Exercise prompt> In the records that follow, find the line with "rewrite !total_fresh by"; from there, retype every line exactly through the line with "total (t_stuck_at t') = total (t_stuck_at t) + count", which also belongs to the answer.

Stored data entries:
·····

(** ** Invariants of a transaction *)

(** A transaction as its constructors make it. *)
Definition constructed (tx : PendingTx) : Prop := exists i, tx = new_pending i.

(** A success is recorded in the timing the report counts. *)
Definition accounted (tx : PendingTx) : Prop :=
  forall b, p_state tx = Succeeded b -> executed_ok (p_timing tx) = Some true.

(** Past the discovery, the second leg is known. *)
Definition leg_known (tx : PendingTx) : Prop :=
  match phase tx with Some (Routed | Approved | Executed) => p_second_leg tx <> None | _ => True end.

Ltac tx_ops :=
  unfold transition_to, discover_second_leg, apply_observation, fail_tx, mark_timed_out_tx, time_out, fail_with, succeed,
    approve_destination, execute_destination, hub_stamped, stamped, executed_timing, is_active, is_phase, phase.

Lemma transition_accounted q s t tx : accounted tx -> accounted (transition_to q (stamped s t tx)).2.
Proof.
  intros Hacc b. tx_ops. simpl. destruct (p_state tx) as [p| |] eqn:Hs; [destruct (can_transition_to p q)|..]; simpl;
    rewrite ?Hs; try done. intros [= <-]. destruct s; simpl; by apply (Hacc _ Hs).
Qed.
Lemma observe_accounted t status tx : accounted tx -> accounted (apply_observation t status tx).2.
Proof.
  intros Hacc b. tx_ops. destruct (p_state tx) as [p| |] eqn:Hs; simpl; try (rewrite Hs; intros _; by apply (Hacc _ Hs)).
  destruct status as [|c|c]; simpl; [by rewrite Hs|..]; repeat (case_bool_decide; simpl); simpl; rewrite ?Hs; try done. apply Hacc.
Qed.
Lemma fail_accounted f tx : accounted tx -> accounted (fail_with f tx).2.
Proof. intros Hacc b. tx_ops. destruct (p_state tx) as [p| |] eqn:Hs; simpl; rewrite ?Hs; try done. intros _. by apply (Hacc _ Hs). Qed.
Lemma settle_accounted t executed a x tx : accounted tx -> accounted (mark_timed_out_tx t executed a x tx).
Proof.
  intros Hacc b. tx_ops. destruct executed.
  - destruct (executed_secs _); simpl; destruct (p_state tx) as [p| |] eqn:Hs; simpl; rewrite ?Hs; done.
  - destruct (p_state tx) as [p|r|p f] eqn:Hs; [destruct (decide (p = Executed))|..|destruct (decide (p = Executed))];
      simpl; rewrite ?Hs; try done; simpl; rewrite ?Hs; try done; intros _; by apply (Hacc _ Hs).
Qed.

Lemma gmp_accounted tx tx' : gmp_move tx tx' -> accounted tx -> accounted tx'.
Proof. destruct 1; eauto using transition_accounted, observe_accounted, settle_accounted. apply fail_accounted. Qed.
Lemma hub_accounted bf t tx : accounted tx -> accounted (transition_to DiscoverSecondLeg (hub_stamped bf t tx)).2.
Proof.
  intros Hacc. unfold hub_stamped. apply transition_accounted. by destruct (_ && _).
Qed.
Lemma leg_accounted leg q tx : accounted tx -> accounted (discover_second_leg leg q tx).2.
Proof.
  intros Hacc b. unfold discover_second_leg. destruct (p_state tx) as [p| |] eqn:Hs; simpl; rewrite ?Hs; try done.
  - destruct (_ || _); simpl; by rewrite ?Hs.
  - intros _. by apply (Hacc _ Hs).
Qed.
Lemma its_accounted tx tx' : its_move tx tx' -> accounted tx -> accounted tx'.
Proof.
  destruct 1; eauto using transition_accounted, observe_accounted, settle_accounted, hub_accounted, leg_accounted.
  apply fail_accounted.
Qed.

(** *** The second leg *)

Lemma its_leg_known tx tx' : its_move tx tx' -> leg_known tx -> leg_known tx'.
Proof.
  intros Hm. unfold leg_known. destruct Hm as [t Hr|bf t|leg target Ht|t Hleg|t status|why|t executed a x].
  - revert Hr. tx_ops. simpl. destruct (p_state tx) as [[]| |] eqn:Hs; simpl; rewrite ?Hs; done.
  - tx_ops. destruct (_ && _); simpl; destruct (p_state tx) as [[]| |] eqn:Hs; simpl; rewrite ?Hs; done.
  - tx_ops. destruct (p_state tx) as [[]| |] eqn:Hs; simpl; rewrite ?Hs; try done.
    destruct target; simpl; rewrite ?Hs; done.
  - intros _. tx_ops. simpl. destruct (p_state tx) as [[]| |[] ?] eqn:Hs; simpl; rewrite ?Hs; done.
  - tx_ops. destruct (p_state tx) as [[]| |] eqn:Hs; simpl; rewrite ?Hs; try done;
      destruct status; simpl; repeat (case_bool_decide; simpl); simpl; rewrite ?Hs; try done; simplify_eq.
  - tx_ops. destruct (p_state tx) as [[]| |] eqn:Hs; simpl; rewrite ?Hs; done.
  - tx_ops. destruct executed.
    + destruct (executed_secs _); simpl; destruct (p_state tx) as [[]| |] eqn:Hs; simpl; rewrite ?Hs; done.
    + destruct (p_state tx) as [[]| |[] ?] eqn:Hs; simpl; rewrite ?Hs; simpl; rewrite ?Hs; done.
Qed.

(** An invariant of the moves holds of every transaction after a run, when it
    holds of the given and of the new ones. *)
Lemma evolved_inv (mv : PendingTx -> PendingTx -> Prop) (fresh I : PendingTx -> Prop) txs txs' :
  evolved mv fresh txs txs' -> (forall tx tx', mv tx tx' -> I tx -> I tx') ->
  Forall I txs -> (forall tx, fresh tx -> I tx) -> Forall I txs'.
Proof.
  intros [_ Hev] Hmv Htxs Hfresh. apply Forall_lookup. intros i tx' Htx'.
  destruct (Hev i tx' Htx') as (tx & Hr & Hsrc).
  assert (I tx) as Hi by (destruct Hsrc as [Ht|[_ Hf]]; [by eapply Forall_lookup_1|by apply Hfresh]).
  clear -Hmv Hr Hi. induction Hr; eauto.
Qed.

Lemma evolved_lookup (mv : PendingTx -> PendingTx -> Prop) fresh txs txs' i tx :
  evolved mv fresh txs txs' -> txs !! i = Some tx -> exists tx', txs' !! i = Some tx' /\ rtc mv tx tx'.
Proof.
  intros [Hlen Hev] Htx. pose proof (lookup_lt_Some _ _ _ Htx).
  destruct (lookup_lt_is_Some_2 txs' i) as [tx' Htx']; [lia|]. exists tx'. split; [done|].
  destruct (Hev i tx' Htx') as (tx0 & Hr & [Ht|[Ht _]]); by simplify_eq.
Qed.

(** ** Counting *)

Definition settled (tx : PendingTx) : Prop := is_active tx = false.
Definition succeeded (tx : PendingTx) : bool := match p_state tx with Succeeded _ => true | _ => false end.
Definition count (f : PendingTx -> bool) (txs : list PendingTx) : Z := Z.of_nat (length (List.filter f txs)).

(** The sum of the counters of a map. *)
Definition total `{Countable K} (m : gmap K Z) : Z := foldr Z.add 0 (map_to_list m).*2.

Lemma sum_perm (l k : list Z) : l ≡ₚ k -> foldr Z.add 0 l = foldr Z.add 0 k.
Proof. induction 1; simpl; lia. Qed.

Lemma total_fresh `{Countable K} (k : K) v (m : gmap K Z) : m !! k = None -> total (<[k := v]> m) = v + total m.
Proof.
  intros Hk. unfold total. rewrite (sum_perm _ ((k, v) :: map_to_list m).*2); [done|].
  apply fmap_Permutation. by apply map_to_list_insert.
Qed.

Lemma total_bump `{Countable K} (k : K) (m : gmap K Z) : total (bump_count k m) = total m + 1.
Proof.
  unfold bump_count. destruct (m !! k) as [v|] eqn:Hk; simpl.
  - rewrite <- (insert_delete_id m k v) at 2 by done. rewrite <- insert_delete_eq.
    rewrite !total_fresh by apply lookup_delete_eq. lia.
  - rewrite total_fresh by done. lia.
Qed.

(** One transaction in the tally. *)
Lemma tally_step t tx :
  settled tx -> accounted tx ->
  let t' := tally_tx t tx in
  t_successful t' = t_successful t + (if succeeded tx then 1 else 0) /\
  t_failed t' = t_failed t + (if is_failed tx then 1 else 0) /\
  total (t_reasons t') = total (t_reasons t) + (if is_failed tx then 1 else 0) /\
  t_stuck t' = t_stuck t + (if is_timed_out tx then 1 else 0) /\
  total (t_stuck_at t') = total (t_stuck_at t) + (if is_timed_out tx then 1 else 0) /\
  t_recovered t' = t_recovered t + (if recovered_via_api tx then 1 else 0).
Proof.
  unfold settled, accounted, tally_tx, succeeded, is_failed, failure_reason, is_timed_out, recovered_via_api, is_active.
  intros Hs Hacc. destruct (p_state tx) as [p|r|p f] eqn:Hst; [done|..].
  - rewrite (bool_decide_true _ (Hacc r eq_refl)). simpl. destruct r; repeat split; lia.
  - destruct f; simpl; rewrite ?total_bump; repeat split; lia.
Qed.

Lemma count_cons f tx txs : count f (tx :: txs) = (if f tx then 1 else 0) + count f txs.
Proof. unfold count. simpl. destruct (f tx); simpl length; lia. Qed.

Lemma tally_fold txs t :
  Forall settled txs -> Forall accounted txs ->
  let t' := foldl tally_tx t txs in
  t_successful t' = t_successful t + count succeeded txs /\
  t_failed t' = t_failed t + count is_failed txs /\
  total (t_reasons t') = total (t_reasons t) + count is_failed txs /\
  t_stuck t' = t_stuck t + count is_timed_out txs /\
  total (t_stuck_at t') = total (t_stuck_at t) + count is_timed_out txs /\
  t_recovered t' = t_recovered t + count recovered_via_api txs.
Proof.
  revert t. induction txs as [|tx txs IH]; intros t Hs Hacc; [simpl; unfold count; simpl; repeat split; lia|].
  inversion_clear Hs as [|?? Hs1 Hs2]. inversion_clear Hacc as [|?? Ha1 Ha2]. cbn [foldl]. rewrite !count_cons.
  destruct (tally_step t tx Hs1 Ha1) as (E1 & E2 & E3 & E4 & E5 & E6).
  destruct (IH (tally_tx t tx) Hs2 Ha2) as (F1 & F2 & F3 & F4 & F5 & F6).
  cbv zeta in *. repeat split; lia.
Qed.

·····

Solution to this task>
    rewrite !total_fresh by apply lookup_delete_eq. lia.
  - rewrite total_fresh by done. lia.
Qed.

(** One transaction in the tally. *)
Lemma tally_step t tx :
  settled tx -> accounted tx ->
  let t' := tally_tx t tx in
  t_successful t' = t_successful t + (if succeeded tx then 1 else 0) /\
  t_failed t' = t_failed t + (if is_failed tx then 1 else 0) /\
  total (t_reasons t') = total (t_reasons t) + (if is_failed tx then 1 else 0) /\
  t_stuck t' = t_stuck t + (if is_timed_out tx then 1 else 0) /\
  total (t_stuck_at t') = total (t_stuck_at t) + (if is_timed_out tx then 1 else 0) /\
  t_recovered t' = t_recovered t + (if recovered_via_api tx then 1 else 0).
Proof.
  unfold settled, accounted, tally_tx, succeeded, is_failed, failure_reason, is_timed_out, recovered_via_api, is_active.
  intros Hs Hacc. destruct (p_state tx) as [p|r|p f] eqn:Hst; [done|..].
  - rewrite (bool_decide_true _ (Hacc r eq_refl)). simpl. destruct r; repeat split; lia.
  - destruct f; simpl; rewrite ?total_bump; repeat split; lia.
Qed.

Lemma count_cons f tx txs : count f (tx :: txs) = (if f tx then 1 else 0) + count f txs.
Proof. unfold count. simpl. destruct (f tx); simpl length; lia. Qed.

Lemma tally_fold txs t :
  Forall settled txs -> Forall accounted txs ->
  let t' := foldl tally_tx t txs in
  t_successful t' = t_successful t + count succeeded txs /\
  t_failed t' = t_failed t + count is_failed txs /\
  total (t_reasons t') = total (t_reasons t) + count is_failed txs /\
  t_stuck t' = t_stuck t + count is_timed_out txs /\
  total (t_stuck_at t') = total (t_stuck_at t) + count is_timed_out txs /\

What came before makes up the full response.